**Exercise instructions**
When you reach the line that contains "match s with []" in the data below, start reproducing lines exactly, and stop after the line that contains "(servers (update_server_status st".

**Task material**
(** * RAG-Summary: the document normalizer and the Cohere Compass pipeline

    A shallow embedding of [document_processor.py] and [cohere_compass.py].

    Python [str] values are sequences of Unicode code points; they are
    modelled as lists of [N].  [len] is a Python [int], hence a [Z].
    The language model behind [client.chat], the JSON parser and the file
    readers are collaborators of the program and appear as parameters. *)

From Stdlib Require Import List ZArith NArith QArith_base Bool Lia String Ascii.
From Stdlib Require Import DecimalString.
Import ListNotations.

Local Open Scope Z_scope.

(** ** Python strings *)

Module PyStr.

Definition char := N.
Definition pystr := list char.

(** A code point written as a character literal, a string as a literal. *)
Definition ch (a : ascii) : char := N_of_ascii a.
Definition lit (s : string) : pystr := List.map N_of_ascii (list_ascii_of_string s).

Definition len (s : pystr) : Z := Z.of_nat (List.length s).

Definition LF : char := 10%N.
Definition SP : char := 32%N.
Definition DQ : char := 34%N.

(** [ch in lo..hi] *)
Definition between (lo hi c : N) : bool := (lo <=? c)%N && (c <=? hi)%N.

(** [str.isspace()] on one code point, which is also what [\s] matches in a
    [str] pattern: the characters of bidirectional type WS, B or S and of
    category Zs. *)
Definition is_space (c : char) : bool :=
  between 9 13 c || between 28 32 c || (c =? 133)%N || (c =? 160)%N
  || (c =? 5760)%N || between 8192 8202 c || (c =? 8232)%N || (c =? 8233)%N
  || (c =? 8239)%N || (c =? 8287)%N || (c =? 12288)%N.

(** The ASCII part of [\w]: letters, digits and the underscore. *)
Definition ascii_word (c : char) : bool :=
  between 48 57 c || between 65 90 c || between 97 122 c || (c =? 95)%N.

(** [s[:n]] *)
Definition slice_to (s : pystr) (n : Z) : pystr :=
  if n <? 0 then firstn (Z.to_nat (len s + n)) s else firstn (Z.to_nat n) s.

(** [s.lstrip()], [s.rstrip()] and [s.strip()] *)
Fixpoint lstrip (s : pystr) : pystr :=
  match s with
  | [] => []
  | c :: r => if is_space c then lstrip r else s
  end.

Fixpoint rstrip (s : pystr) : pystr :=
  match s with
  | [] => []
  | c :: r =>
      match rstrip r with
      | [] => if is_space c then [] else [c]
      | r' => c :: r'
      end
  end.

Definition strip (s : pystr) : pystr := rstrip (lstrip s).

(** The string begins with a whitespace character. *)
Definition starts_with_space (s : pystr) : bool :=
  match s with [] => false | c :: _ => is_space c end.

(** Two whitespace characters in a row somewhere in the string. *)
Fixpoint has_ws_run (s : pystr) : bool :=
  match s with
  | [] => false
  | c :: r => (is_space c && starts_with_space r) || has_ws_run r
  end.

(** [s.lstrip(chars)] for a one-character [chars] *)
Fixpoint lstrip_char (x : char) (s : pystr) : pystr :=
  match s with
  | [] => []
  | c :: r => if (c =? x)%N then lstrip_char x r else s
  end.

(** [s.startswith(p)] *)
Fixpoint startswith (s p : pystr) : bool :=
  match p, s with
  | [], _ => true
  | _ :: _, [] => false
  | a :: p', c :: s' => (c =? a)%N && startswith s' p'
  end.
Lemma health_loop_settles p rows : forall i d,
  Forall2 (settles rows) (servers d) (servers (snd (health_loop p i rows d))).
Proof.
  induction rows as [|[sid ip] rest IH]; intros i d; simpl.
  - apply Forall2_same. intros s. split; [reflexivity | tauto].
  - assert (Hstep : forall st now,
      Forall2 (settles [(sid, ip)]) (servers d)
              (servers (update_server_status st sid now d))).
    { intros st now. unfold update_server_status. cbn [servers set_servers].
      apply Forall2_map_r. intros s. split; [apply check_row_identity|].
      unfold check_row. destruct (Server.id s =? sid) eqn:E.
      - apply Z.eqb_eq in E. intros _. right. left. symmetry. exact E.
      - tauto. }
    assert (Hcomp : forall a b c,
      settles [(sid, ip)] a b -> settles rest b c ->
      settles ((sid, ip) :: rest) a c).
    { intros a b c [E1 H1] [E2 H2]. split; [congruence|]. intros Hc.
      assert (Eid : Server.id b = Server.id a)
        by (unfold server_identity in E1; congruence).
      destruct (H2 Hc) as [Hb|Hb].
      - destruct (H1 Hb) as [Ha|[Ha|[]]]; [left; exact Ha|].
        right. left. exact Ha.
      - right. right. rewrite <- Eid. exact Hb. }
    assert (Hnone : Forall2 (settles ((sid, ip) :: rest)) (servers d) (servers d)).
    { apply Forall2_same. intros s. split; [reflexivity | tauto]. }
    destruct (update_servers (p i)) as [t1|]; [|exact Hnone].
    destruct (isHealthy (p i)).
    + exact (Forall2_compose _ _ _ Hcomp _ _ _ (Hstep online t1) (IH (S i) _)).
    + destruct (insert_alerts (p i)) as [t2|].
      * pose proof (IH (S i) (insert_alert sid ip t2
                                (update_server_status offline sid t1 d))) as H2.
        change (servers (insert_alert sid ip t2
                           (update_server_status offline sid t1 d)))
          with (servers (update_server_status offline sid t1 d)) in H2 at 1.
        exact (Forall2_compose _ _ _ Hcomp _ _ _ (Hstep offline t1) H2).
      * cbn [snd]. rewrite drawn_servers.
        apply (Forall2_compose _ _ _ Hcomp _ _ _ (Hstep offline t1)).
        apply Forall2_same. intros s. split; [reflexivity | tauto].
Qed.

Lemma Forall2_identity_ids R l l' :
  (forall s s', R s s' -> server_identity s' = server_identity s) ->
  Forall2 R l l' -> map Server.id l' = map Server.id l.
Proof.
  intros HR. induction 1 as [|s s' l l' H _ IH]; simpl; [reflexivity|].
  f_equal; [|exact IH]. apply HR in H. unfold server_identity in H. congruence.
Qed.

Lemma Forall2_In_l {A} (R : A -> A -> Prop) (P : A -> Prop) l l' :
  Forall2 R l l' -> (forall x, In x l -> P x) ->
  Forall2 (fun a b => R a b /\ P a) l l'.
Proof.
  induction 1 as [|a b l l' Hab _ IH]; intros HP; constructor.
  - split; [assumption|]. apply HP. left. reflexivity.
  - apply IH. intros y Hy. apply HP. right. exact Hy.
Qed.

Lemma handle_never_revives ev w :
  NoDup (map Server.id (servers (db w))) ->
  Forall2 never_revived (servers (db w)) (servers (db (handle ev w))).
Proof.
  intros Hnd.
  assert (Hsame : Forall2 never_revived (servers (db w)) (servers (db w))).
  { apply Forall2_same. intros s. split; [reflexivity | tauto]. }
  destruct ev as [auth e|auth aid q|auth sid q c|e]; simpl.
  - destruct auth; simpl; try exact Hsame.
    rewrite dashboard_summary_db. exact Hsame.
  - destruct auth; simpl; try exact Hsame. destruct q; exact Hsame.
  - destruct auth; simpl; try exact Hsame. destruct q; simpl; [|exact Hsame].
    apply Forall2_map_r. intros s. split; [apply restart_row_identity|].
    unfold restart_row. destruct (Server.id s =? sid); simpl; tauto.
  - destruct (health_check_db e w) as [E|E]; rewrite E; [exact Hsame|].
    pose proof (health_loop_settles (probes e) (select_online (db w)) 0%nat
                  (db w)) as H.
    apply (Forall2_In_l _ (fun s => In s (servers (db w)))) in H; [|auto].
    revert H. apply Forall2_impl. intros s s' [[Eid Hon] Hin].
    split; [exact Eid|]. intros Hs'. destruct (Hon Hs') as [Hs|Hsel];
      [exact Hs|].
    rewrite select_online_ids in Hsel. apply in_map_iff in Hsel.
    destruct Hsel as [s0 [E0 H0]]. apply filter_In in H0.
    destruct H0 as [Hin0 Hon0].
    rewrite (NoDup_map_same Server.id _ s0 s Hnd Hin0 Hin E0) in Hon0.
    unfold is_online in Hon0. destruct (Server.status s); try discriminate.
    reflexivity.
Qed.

==

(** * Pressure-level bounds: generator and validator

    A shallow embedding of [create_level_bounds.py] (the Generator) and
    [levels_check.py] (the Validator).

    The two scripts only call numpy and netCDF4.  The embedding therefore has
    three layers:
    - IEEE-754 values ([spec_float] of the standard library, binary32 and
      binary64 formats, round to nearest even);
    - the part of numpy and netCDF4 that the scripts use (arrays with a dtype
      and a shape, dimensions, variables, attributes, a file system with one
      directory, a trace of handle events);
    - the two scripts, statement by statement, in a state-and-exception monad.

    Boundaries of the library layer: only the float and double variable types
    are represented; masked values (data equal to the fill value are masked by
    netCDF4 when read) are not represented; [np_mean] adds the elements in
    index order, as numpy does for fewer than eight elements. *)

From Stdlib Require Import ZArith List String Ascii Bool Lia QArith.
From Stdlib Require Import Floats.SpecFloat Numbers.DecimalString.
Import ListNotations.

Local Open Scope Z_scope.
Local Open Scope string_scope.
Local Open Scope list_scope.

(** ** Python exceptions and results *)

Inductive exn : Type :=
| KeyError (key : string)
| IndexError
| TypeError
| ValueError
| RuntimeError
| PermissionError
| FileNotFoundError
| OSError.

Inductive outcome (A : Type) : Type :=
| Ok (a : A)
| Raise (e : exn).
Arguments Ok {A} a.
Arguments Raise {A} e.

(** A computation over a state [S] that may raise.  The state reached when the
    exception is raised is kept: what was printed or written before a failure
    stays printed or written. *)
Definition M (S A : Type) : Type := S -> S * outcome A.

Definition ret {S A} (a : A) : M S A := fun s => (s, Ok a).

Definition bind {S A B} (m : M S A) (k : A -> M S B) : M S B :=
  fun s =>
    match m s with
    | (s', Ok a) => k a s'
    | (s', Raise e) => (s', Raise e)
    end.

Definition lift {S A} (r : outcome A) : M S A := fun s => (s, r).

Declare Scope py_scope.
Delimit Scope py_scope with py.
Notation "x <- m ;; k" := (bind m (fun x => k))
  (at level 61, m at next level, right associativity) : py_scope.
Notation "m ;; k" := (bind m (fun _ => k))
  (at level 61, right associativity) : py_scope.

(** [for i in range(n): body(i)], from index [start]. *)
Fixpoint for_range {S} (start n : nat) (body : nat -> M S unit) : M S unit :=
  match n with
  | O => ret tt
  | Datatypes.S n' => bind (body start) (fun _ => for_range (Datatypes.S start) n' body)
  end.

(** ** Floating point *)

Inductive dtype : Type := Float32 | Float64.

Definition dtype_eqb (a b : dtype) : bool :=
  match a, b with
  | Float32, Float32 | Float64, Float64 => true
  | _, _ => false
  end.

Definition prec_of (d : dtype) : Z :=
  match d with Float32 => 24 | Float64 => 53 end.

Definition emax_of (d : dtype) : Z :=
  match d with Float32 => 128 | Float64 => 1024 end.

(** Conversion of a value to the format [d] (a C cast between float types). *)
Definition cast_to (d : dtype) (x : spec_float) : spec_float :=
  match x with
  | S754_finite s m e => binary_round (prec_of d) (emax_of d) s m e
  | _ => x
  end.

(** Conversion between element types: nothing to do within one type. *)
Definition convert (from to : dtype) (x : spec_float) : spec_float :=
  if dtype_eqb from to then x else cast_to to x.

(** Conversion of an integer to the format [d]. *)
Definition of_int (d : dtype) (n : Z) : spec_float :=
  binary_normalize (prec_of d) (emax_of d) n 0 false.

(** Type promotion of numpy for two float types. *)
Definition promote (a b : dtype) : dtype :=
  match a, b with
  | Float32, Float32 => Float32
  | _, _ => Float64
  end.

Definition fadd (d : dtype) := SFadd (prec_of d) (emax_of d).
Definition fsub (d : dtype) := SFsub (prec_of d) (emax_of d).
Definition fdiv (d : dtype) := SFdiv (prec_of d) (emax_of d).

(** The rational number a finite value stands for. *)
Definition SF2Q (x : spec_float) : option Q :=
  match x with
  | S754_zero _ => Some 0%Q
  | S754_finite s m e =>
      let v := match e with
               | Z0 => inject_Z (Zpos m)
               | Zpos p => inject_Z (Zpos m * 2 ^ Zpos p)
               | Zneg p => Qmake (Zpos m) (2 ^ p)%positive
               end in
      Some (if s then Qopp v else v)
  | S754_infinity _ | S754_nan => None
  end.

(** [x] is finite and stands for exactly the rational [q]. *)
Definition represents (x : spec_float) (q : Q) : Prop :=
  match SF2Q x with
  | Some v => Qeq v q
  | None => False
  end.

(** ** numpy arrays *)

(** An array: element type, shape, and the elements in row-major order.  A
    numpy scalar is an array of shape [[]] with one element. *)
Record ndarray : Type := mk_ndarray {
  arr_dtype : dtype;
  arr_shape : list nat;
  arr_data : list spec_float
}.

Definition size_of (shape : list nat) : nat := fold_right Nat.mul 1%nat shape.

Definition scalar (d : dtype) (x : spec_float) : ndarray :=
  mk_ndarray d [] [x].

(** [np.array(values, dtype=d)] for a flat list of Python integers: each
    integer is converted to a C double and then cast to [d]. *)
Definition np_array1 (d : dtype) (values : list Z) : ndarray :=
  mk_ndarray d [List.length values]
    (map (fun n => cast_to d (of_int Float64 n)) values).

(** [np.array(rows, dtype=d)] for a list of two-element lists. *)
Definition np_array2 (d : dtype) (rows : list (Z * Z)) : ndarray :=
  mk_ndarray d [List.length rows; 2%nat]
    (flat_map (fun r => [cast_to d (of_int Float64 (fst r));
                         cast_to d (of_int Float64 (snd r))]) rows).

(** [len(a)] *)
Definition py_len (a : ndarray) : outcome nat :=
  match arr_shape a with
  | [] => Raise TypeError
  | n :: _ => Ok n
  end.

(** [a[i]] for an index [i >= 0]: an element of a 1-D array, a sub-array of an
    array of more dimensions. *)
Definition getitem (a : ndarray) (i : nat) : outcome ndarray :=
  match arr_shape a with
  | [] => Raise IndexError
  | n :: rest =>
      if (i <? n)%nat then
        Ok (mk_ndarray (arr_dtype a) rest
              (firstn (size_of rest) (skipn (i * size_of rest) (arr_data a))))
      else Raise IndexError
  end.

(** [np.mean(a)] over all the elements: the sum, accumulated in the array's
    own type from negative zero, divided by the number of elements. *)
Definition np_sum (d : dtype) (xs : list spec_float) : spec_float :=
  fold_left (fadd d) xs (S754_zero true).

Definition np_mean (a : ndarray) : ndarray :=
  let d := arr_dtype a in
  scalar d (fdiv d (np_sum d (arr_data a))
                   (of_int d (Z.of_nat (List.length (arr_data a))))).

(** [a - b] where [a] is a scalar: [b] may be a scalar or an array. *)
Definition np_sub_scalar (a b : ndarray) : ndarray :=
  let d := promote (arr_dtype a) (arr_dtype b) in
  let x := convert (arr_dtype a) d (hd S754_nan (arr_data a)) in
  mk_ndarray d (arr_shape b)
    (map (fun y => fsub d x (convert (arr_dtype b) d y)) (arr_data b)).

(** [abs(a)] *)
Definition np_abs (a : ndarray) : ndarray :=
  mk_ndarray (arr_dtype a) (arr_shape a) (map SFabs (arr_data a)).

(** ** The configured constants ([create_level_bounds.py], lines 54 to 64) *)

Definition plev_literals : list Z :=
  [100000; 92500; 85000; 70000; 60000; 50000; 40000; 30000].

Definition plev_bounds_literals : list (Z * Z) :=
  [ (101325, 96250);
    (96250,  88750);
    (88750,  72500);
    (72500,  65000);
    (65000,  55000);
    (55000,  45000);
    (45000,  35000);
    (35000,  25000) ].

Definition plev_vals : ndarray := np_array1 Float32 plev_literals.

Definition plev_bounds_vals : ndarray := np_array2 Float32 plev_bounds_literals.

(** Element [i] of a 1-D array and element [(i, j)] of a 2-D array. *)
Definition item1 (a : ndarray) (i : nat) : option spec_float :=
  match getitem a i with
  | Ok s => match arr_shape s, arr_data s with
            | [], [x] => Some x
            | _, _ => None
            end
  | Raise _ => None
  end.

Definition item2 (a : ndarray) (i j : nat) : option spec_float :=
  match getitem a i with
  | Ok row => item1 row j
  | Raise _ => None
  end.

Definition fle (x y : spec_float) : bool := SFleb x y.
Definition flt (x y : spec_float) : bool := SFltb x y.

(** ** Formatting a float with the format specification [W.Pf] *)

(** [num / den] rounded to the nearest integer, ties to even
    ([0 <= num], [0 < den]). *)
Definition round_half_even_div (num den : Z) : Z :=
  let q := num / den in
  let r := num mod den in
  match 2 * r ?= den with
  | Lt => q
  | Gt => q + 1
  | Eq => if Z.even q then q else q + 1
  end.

**Exercise response**
  match s with [] => false | c :: _ => is_space c end.

(** Two whitespace characters in a row somewhere in the string. *)
Fixpoint has_ws_run (s : pystr) : bool :=
  match s with
  | [] => false
  | c :: r => (is_space c && starts_with_space r) || has_ws_run r
  end.

(** [s.lstrip(chars)] for a one-character [chars] *)
Fixpoint lstrip_char (x : char) (s : pystr) : pystr :=
  match s with
  | [] => []
  | c :: r => if (c =? x)%N then lstrip_char x r else s
  end.

(** [s.startswith(p)] *)
Fixpoint startswith (s p : pystr) : bool :=
  match p, s with
  | [], _ => true
  | _ :: _, [] => false
  | a :: p', c :: s' => (c =? a)%N && startswith s' p'
  end.
Lemma health_loop_settles p rows : forall i d,
  Forall2 (settles rows) (servers d) (servers (snd (health_loop p i rows d))).
Proof.
  induction rows as [|[sid ip] rest IH]; intros i d; simpl.
  - apply Forall2_same. intros s. split; [reflexivity | tauto].
  - assert (Hstep : forall st now,
      Forall2 (settles [(sid, ip)]) (servers d)
              (servers (update_server_status st sid now d))).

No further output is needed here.